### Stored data
Lemma cwp_reconcile t c w :
  pending_rotation_valid c = true → running None t c w →
  cwp (reconcile_worker_token_rotation settings c) rests w.
Proof.
  intros Hv Hw. unfold reconcile_worker_token_rotation. apply cwp_bind. eapply cwp_set; [exact Hw|].
  intros w1 Hw1. destruct (wc_pending_rotation_id c) as [id|] eqn:Hid; simpl.
  { by eapply cwp_complete. }
  assert (wc_pending_worker_token c = None) as Hnone.
  { unfold pending_rotation_valid in Hv. rewrite Hid, andb_true_iff in Hv.
    by destruct Hv as [_ Hv], (wc_pending_worker_token c). }
  apply cwp_bind. eapply cwp_status; [exact Hw1| |intros code w2; apply running_alive].
  intros status w2 Hw2 _.
  apply cwp_bind, cwp_validate_status; [|intros text; by eapply running_alive]. intros _.
  apply cwp_bind. destruct (trs_pending status); [|by apply cwp_ret].
  destruct (trs_rotation_id status) as [id|]; [|apply cwp_fail; by eapply running_alive].
  apply cwp_bind. eapply cwp_abort; [exact Hw2| |intros code w3; apply running_alive].
  intros r w3 Hw3. apply cwp_ret, cwp_ret. split_and!; [done..|]. by eapply running_unsettle.
Qed.

Lemma cwp_try_abort id c w :
  running None (wc_worker_token c) c w →
  cwp (try_abort settings id) (λ r w', r = inr () ∧ running None (wc_worker_token c) c w') w.
Proof.
  intros Hw. unfold try_abort. apply cwp_except_manager, cwp_bind. eapply cwp_abort; [exact Hw| |].
  - intros r w1 Hw1. apply cwp_ret. split; [done|]. by eapply running_unsettle.
  - intros code w1 Hw1. by apply cwp_ret.
Qed.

### HOW TO COMPLETE THIS TASK
Begin at the line that has "intros Hv Hw." in the entries above; stop after the line that has "by destruct Hv". Transcribe exactly those lines and no others.

### TASK ANSWER
  intros Hv Hw. unfold reconcile_worker_token_rotation. apply cwp_bind. eapply cwp_set; [exact Hw|].
  intros w1 Hw1. destruct (wc_pending_rotation_id c) as [id|] eqn:Hid; simpl.
  { by eapply cwp_complete. }
  assert (wc_pending_worker_token c = None) as Hnone.
  { unfold pending_rotation_valid in Hv. rewrite Hid, andb_true_iff in Hv.
    by destruct Hv as [_ Hv], (wc_pending_worker_token c). }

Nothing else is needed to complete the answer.